This tiny German Character Doll measures about 9″ high. He needs some clothes, or a diaper at the least!
This baby boy doll was made by the German firm, Hertel & Schwab around 1910-1920. According to the website http://www.dollreference.com,
“Hertel, Schwab & Company was founded by August Hertel & Heinrich Schwab both doll designers & a minor partner Hugo Rosenbush who was a porcelain painter. They were also know as the Stutzhauser Porzellanfabrik. Some dolls were made exclusively for the American/U.S.A. market; Bye-Lo Baby for George Borgfeldt, Our Baby & Our Fairy for Louis Wolf, Jubilee Dolls for Strobel & Wilken. They also produced bisque heads for other German doll firms; Kley & Hahn, Koenig & Wernicke, and possible others. They made Character Baby, Character Child & Dolly Face dolls, all of which are very good quality.”

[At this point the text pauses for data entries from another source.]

(** * VisionSense.ai: the frame-sampling and feature-extraction pipeline

    A shallow embedding of [video_features/extractor.py] (the sampling loop
    of [VideoFeatureExtractor.extract_features], its helpers and the final
    aggregation), of [cli._merge], of [video_features/settings.py] and of
    the upload checks and the [/extract] endpoint of [app.py], followed by
    the properties of the written specification.

    Python integers are [Z]; Python floats are an abstract type with the
    handful of operations the extractor uses (class [PyFloat]); the text
    the OCR returns is a sequence of Unicode code points; OpenCV, Tesseract
    and the YOLO model are external capabilities (class [Backend]);
    exceptions are values of [exn] carried by [result]. *)

From Stdlib Require Import ZArith Lia Ascii String Floats DecimalString DecimalZ.
From stdpp Require Import base option list gmap strings sorting.

Open Scope Z_scope.

(** ** Exceptions and fallible computations *)

(** Exceptions raised by the capabilities the extractor calls into:
    [cv2.error], [pytesseract.TesseractError], errors of the detection
    model.  They are library classes of their own, kept apart from the
    built-in exceptions the extractor raises itself. *)
Inductive fault : Type :=
| Cv2Error (msg : string)
| TesseractError (msg : string)
| DetectorError (msg : string).

Inductive exn : Type :=
| FileNotFoundError (msg : string)
| ValueError (msg : string)
| ZeroDivisionError
| FrozenInstanceError (msg : string)
| BackendError (f : fault).

Inductive result (A : Type) : Type :=
| Ok (a : A)
| Raise (e : exn).

Arguments Ok {A} a.
Arguments Raise {A} e.

#[global] Instance result_ret : MRet result := fun A a => Ok a.

#[global] Instance result_bind : MBind result :=
  fun A B f m => match m with Ok a => f a | Raise e => Raise e end.

#[global] Instance result_fmap : FMap result :=
  fun A B f m => match m with Ok a => Ok (f a) | Raise e => Raise e end.

(** A call into a capability: its fault, if any, surfaces as an exception of
    the caller. *)
Definition call {A} (r : fault + A) : result A :=
  match r with
  | inr a => Ok a
  | inl f => Raise (BackendError f)
  end.

(** A call that raises exceptions of any class. *)
Definition raising {A} (r : exn + A) : result A :=
  match r with
  | inr a => Ok a
  | inl e => Raise e
  end.

Definition is_ok {A} (r : result A) : bool :=
  match r with Ok _ => true | Raise _ => false end.

(** Python's [a % b] on integers: floor modulo (the sign of the divisor),
    [ZeroDivisionError] when [b] is zero. *)
Definition py_mod (a b : Z) : result Z :=
  if b =? 0 then Raise ZeroDivisionError else Ok (a mod b).

(** ** Python floats *)

Class PyFloat : Type := {
  pyfloat : Type;
  f_zero : pyfloat;                         (* the literal 0.0 *)
  f_lit : Z -> Z -> pyfloat;                (* the literal m * 10^e, as 0.45 *)
  f_of_int : Z -> pyfloat;                  (* float(n) *)
  f_add : pyfloat -> pyfloat -> pyfloat;    (* x + y *)
  f_mul : pyfloat -> pyfloat -> pyfloat;    (* x * y *)
  f_div : pyfloat -> pyfloat -> pyfloat;    (* x / y, y nonzero *)
  int_truediv : Z -> Z -> pyfloat;          (* a / b on two ints, b nonzero *)
  f_gt : pyfloat -> pyfloat -> bool;        (* x > y *)
  f_is_zero : pyfloat -> bool;              (* not x *)
  f_trunc : pyfloat -> Z;                   (* int(x), x finite *)
}.

(** ** Configuration ([extractor.py], lines 13-41) *)

Record FarnebackParams `{PyFloat} : Type := {
  pyr_scale : pyfloat;
  levels : Z;
  winsize : Z;
  iterations : Z;
  poly_n : Z;
  poly_sigma : pyfloat;
  flags : Z;
}.

Record HistogramParams : Type := {
  bins : Z * Z * Z;
  ranges : Z * Z * Z * Z * Z * Z;
}.

Record FeatureExtractionConfig `{PyFloat} : Type := {
  frame_stride : Z;
  resize_width : Z;
  shot_threshold : pyfloat;
  text_sample_stride : Z;
  text_min_chars : Z;
  yolo_model : string;
  yolo_frame_stride : Z;
  farneback : FarnebackParams;
  hist : HistogramParams;
}.

(** The field defaults of the three dataclasses. *)
Definition default_farneback `{PyFloat} : FarnebackParams :=
  {| pyr_scale := f_lit 5 (-1); levels := 3; winsize := 15; iterations := 3;
     poly_n := 5; poly_sigma := f_lit 12 (-1); flags := 0 |}.

Definition default_hist : HistogramParams :=
  {| bins := (8, 8, 8); ranges := (0, 180, 0, 256, 0, 256) |}.

Definition default_config `{PyFloat} : FeatureExtractionConfig :=
  {| frame_stride := 5; resize_width := 640; shot_threshold := f_lit 45 (-2);
     text_sample_stride := 10; text_min_chars := 8;
     yolo_model := "yolov8n.pt"; yolo_frame_stride := 15;
     farneback := default_farneback; hist := default_hist |}.

(** [@dataclass(frozen=True)]: the generated [__setattr__] raises
    [FrozenInstanceError] for every attribute name and leaves the instance
    as it was.  The outcome is the exception or the updated instance. *)
Definition config_setattr `{PyFloat} {V : Type} (cfg : FeatureExtractionConfig)
    (name : string) (value : V) : result FeatureExtractionConfig :=
  Raise (FrozenInstanceError ("cannot assign to field '" ++ name ++ "'")).

(** ** Command line overrides ([cli.py], lines 32-57) *)

(** The [argparse.Namespace] of [_parser]: every override is [None] unless
    its option was given. *)
Record Namespace `{PyFloat} : Type := {
  arg_frame_stride : option Z;
  arg_resize_width : option Z;
  arg_shot_threshold : option pyfloat;
  arg_text_sample_stride : option Z;
  arg_text_min_chars : option Z;
  arg_yolo_frame_stride : option Z;
  arg_yolo_model : option string;
}.

Definition _merge `{PyFloat} (base : FeatureExtractionConfig) (args : Namespace)
  : FeatureExtractionConfig :=
  {| frame_stride := default (frame_stride base) (arg_frame_stride args);
     resize_width := default (resize_width base) (arg_resize_width args);
     shot_threshold := default (shot_threshold base) (arg_shot_threshold args);
     text_sample_stride :=
       default (text_sample_stride base) (arg_text_sample_stride args);
     text_min_chars := default (text_min_chars base) (arg_text_min_chars args);
     yolo_frame_stride :=
       default (yolo_frame_stride base) (arg_yolo_frame_stride args);
     yolo_model := default (yolo_model base) (arg_yolo_model args);
     farneback := farneback base;
     hist := hist base |}.

(** ** Detection results *)

(** An attribute that an object may lack ([hasattr] / [getattr] with a
    default). *)
Inductive attr (A : Type) : Type :=
| NoAttr
| Attr (a : A).

Arguments NoAttr {A}.
Arguments Attr {A} a.

Definition getattr {A} (o : attr A) (dflt : A) : A :=
  match o with Attr a => a | NoAttr => dflt end.

(** [result.boxes]: its [cls] tensor is [None] or holds one class id per
    detection; the tensor is represented by the list [cls.int().tolist()]
    yields. *)
Record Boxes : Type := {
  cls : option (list Z);
}.

(** The first element of what the detector returns for one frame.  [names]
    and [boxes] may be missing or [None]; [names] maps class ids to labels. *)
Record Results : Type := {
  names : attr (option (gmap Z string));
  boxes : attr (option Boxes);
}.

(** ** Python text *)

(** A [str] is a sequence of Unicode code points. *)
Definition pystr : Type := list N.

(** [c.isspace()], the table of CPython's [_PyUnicode_IsWhitespace]: the
    code points of bidirectional type WS, B or S or of category Zs. *)
Definition py_isspace (c : N) : bool :=
  (((0x09 <=? c) && (c <=? 0x0D)) || ((0x1C <=? c) && (c <=? 0x20)) ||
   (c =? 0x85) || (c =? 0xA0) || (c =? 0x1680) ||
   ((0x2000 <=? c) && (c <=? 0x200A)) ||
   (c =? 0x2028) || (c =? 0x2029) || (c =? 0x202F) || (c =? 0x205F) ||
   (c =? 0x3000))%N.

Fixpoint py_lstrip (s : pystr) : pystr :=
  match s with
  | [] => []
  | c :: s' => if py_isspace c then py_lstrip s' else s
  end.

(** [s.strip()] *)
Definition py_strip (s : pystr) : pystr :=
  rev (py_lstrip (rev (py_lstrip s))).

(** [len(s)] *)
Definition py_len (s : pystr) : Z := Z.of_nat (length s).

(** The join of [items] with the empty separator. *)
Definition py_join_empty (items : list pystr) : pystr := concat items.

(** Text made of whitespace only. *)
Definition only_spaces (s : pystr) : bool := forallb py_isspace s.

(** Text that does not begin with whitespace. *)
Definition no_leading_space (s : pystr) : bool :=
  match s with
  | [] => true
  | c :: _ => negb (py_isspace c)
  end.

(** ** The capabilities *)

Class Backend `{PyFloat} : Type := {
  frame : Type;          (* a BGR image, [np.ndarray] *)
  histogram : Type;      (* a normalised 3-channel histogram *)
  gray_image : Type;     (* a grayscale image *)
  detector : Type;       (* a loaded [YOLO] model *)
  (* [frame.shape[:2]], height first *)
  frame_shape : frame -> Z * Z;
  (* [cv2.resize(frame, (w, h), interpolation=cv2.INTER_AREA)] *)
  cv2_resize : frame -> Z * Z -> fault + frame;
  (* [cv2.cvtColor(frame, cv2.COLOR_BGR2HSV)], [cv2.calcHist], [cv2.normalize] *)
  cv2_hsv_hist : HistogramParams -> frame -> fault + histogram;
  (* [cv2.compareHist(h1, h2, cv2.HISTCMP_BHATTACHARYYA)] *)
  cv2_compareHist : histogram -> histogram -> fault + pyfloat;
  (* [cv2.cvtColor(frame, cv2.COLOR_BGR2GRAY)] *)
  cv2_bgr2gray : frame -> fault + gray_image;
  (* [cv2.calcOpticalFlowFarneback], [cv2.cartToPolar], [np.mean] *)
  cv2_flow_mean_magnitude :
    FarnebackParams -> gray_image -> gray_image -> fault + pyfloat;
  (* grayscale, Gaussian blur, adaptive threshold, then
     [pytesseract.image_to_data(binary, ...).get("text", [])] *)
  ocr_fragments : frame -> fault + list pystr;
  (* [YOLO(model)]: loading the weights raises what it will, built-in
     exceptions included ([FileNotFoundError] for weights that are missing) *)
  YOLO : string -> exn + detector;
  (* [detector.names] *)
  detector_names : detector -> attr (option (gmap Z string));
  (* [detector(frame, verbose=False)[0]] *)
  detector_call : detector -> frame -> fault + Results;
}.

(** ** The decode handle and the file system *)

Section Extractor.
Context `{Backend}.

(** What one [cap.read()] does when frames are left: it hands out the next
    frame, or the decoder fails.  When none is left it returns
    [(False, None)]. *)
Inductive read_result : Type :=
| Grabbed (frame_bgr : frame)
| DecodeError (f : fault).

(** A container the decoder can open. *)
Record Video : Type := {
  video_fps : pyfloat;            (* [cap.get(cv2.CAP_PROP_FPS)] *)
  video_frame_count : pyfloat;    (* [cap.get(cv2.CAP_PROP_FRAME_COUNT)] *)
  video_reads : list read_result;
}.

Inductive File : Type :=
| VideoFile (v : Video)
| OtherFile.

Record FileSystem : Type := {
  files : gmap string File;
  resolve : string -> string;     (* [str(Path(p).resolve())] *)
}.

(** [Path(p).exists()] *)
Definition path_exists (fs : FileSystem) (p : string) : bool :=
  bool_decide (is_Some (files fs !! p)).

(** A [cv2.VideoCapture] object.  [release_calls] counts the calls of
    [release()]. *)
Record VideoCapture : Type := {
  opened : bool;
  CAP_PROP_FPS : pyfloat;
  CAP_PROP_FRAME_COUNT : pyfloat;
  pending : list read_result;
  release_calls : nat;
}.

(** [cv2.VideoCapture(path)]: the constructor never raises; a path that
    is no decodable container gives a handle that is not opened. *)
Definition cv2_VideoCapture (fs : FileSystem) (p : string) : VideoCapture :=
  match files fs !! p with
  | Some (VideoFile v) =>
      {| opened := true; CAP_PROP_FPS := video_fps v;
         CAP_PROP_FRAME_COUNT := video_frame_count v;
         pending := video_reads v; release_calls := 0 |}
  | _ =>
      {| opened := false; CAP_PROP_FPS := f_zero;
         CAP_PROP_FRAME_COUNT := f_zero; pending := []; release_calls := 0 |}
  end.

(** [cap.isOpened()] *)
Definition isOpened (cap : VideoCapture) : bool := opened cap.

(** [cap.release()]: closes the handle; calling it again is harmless. *)
Definition release (cap : VideoCapture) : VideoCapture :=
  {| opened := false; CAP_PROP_FPS := CAP_PROP_FPS cap;
     CAP_PROP_FRAME_COUNT := CAP_PROP_FRAME_COUNT cap;
     pending := []; release_calls := S (release_calls cap) |}.

Definition set_pending (cap : VideoCapture) (rest : list read_result)
  : VideoCapture :=
  {| opened := opened cap; CAP_PROP_FPS := CAP_PROP_FPS cap;
     CAP_PROP_FRAME_COUNT := CAP_PROP_FRAME_COUNT cap;
     pending := rest; release_calls := release_calls cap |}.

(** Code that uses the handle: an outcome and the handle afterwards. *)
Definition Cap (A : Type) : Type := VideoCapture -> result A * VideoCapture.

Like the “Bonnie Babe” doll from an earlier post, he is a German character doll meaning his features were molded to resemble those of a real baby. He has painted features including lovely brown eyes which are quite rare for a bisque baby doll.
The doll is marked on the back of his head with mold #142. For those of you not familiar with antique dolls, a mold number is the number used to identify the original mold the doll’s head was fired from. Today’s doll collectors use these mold numbers to help figure out which company originally manufactured the doll. Some doll companies used their name, initials, or a recognizable symbol as part of the mold – others just used numbers or a simple phrase describing country of origin like “made in Germany.”
When I was doing research for this post, I came across an interesting tidbit of information. It seems like the Hertel & Schwab doll company closed in 1890 and reopened in 1910. Does anyone know why the company shut down for twenty years?